[Provided records Boundary: Start]

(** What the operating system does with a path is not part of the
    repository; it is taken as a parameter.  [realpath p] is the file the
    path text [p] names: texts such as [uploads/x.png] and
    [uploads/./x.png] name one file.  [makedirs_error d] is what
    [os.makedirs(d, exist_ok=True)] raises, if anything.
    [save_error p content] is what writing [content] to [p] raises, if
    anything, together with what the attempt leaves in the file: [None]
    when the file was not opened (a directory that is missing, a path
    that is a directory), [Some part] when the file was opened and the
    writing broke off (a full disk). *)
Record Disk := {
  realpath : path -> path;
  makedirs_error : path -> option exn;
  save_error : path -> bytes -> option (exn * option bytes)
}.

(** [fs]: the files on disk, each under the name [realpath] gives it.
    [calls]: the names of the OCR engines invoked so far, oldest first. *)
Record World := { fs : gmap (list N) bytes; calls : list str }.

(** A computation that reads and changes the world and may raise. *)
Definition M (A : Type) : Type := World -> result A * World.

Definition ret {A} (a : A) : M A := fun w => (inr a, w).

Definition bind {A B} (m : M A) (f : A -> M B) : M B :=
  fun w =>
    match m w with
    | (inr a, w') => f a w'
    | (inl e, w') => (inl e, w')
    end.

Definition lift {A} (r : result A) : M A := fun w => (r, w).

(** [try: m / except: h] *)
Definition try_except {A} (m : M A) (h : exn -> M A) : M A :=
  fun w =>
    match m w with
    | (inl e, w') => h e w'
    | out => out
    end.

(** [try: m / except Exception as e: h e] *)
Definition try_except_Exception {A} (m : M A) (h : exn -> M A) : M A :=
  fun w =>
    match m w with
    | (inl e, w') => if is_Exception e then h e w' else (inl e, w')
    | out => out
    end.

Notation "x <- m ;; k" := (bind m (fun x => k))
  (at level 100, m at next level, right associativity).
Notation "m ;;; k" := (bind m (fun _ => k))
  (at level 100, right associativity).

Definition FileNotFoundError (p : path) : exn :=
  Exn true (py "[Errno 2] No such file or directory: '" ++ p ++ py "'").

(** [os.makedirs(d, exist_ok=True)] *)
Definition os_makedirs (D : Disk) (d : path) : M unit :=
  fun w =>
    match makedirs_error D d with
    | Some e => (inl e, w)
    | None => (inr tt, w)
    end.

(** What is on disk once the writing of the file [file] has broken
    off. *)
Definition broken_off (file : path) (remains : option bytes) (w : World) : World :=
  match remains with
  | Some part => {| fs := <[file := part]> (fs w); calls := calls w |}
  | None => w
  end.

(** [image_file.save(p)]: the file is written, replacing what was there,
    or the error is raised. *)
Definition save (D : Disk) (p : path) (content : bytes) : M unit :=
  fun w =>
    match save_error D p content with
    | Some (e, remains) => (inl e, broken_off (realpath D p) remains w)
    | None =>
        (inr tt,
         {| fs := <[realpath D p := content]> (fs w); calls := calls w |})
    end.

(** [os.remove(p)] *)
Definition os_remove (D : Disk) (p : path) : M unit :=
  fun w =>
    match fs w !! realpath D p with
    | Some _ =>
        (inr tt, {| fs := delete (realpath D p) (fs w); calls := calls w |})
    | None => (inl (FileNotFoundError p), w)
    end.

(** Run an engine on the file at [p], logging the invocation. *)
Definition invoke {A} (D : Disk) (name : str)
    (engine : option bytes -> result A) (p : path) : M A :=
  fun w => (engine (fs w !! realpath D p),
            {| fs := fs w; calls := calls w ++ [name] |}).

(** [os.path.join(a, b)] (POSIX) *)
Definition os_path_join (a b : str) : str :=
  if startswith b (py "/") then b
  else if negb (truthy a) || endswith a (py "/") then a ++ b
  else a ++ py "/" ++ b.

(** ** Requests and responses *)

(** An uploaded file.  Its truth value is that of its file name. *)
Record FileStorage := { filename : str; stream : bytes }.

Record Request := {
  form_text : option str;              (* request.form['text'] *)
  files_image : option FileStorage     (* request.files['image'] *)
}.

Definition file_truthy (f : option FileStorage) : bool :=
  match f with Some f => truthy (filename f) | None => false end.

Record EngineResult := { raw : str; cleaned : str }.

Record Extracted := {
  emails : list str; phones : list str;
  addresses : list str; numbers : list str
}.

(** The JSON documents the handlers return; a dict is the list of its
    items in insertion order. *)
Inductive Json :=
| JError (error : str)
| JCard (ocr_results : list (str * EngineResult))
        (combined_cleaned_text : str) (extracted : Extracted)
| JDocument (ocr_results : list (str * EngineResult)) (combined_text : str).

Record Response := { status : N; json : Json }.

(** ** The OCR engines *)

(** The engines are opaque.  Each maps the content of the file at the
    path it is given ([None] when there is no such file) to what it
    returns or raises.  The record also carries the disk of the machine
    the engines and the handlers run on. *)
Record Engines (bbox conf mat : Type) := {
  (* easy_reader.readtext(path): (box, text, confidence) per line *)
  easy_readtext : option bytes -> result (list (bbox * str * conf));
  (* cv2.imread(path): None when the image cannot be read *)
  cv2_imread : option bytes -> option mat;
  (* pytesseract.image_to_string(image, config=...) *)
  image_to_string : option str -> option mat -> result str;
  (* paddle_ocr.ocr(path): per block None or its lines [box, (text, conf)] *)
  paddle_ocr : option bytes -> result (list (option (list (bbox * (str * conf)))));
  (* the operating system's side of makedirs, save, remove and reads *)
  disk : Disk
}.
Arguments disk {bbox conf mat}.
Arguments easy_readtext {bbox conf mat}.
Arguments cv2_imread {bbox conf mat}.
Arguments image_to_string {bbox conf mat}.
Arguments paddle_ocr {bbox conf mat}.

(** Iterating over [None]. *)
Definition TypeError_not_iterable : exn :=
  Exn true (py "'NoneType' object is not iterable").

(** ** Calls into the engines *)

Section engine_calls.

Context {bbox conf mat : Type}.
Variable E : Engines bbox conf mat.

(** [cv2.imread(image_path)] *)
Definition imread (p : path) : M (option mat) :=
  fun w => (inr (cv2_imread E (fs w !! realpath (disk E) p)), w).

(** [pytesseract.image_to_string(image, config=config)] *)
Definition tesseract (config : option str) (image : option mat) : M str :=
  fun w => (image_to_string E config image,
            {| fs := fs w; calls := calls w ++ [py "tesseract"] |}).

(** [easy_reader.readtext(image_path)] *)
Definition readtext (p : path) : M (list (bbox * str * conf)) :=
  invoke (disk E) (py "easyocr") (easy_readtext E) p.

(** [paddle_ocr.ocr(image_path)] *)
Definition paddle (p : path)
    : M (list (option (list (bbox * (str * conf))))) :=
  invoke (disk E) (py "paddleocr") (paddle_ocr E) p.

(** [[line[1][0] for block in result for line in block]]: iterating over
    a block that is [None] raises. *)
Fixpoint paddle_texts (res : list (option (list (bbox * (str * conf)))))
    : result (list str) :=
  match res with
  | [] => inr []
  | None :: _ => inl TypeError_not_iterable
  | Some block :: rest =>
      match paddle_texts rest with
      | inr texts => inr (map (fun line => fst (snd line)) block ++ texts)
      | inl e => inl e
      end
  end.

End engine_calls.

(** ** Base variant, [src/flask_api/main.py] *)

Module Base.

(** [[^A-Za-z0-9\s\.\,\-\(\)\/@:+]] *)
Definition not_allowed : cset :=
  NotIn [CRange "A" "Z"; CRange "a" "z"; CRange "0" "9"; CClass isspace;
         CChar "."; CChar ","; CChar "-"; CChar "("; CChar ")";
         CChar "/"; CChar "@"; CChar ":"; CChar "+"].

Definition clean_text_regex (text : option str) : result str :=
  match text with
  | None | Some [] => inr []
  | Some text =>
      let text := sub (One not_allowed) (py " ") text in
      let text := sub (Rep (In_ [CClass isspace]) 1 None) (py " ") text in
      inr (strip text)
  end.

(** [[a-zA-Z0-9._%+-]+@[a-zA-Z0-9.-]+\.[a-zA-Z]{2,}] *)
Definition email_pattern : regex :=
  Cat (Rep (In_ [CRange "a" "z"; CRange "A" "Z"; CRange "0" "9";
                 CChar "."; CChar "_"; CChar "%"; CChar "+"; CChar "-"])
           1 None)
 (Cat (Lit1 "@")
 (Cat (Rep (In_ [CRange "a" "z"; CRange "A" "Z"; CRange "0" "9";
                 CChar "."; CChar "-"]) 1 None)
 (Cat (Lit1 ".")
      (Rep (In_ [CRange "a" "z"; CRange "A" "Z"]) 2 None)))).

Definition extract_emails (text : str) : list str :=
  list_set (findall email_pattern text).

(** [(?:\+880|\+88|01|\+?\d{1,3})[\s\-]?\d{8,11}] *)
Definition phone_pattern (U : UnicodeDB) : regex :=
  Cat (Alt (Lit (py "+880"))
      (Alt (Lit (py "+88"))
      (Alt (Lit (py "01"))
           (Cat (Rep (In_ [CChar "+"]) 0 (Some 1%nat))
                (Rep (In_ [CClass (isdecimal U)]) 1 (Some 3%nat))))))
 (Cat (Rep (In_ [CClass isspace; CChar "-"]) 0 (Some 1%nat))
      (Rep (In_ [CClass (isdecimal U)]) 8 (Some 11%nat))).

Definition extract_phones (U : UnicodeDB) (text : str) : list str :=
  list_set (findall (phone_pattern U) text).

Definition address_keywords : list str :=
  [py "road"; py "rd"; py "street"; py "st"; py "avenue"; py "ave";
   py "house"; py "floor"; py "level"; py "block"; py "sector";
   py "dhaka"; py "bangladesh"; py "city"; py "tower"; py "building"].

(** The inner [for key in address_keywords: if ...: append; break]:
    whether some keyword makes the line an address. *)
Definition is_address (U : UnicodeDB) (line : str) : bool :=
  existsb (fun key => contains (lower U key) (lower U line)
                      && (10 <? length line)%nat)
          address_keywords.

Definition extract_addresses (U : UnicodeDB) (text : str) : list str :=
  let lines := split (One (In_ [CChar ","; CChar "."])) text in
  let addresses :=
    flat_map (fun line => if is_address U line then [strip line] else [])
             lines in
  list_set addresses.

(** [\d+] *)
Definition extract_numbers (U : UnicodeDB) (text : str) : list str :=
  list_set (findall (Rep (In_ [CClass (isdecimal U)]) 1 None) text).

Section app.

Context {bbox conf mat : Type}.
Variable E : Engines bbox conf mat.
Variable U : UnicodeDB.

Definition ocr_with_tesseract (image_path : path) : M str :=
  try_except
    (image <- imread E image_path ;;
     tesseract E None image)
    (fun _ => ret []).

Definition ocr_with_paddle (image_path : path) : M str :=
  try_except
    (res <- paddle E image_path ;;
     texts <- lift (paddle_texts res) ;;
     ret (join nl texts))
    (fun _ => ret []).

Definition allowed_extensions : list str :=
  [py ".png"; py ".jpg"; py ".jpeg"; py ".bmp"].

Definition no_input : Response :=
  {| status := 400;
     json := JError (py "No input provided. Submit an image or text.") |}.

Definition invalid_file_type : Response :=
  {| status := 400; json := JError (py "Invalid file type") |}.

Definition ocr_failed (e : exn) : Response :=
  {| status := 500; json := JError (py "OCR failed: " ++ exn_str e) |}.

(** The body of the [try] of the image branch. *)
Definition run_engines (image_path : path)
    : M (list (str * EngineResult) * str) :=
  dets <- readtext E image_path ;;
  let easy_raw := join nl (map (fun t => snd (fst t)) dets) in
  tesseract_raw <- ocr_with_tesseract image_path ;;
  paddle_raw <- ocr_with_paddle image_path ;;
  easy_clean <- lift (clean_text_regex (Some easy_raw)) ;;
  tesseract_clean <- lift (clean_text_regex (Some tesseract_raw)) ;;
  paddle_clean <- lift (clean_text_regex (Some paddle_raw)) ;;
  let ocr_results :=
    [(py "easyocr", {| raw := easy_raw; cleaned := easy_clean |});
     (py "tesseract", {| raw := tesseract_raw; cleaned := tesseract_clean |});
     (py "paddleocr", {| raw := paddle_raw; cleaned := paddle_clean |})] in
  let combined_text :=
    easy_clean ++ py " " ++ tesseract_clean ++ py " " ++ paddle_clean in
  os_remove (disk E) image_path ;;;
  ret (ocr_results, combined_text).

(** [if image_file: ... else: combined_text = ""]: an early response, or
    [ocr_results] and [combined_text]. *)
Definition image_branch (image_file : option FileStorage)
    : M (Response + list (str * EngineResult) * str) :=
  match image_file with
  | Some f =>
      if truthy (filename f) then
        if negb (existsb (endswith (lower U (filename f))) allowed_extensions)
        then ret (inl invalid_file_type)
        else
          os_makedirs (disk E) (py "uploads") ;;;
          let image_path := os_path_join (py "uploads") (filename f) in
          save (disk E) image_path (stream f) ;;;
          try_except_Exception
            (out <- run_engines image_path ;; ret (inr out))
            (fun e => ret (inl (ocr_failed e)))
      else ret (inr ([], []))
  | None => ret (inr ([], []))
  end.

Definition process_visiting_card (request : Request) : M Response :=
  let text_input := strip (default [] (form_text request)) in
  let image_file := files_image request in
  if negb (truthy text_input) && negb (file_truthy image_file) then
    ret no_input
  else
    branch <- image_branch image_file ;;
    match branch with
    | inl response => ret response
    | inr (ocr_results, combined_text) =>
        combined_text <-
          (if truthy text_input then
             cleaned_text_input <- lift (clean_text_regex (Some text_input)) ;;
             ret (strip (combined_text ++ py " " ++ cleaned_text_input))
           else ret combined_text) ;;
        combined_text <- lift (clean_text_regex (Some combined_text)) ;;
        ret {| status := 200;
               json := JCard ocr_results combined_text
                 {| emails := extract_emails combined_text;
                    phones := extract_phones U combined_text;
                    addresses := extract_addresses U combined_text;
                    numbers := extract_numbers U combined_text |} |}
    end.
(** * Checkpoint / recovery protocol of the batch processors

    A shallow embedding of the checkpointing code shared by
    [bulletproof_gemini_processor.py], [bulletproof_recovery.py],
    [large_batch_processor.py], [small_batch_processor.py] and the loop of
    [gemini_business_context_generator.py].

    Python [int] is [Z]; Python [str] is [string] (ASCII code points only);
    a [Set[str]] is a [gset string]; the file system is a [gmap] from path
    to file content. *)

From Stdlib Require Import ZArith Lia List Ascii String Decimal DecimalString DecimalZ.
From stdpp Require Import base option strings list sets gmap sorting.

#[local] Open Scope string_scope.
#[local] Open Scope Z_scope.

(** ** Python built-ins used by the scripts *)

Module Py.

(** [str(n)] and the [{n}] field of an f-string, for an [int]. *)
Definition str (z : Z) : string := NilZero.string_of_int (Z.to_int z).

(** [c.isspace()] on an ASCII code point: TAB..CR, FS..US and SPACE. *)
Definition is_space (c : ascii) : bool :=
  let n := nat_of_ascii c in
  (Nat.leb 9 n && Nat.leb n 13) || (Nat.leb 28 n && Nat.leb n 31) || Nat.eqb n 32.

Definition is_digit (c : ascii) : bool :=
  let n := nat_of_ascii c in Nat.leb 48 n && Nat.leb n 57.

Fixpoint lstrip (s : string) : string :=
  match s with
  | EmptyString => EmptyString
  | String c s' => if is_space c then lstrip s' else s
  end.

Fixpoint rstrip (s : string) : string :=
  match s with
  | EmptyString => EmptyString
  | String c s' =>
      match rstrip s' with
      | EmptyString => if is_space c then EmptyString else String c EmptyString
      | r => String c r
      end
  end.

[Provided records Boundary: End]

* Exercise objective
Give back exactly the lines above, from the line containing "A shallow embedding" through the line containing "[gemini_business_context_generator.py].", with both end lines and nothing more.

* Answer section
    A shallow embedding of the checkpointing code shared by
    [bulletproof_gemini_processor.py], [bulletproof_recovery.py],
    [large_batch_processor.py], [small_batch_processor.py] and the loop of
    [gemini_business_context_generator.py].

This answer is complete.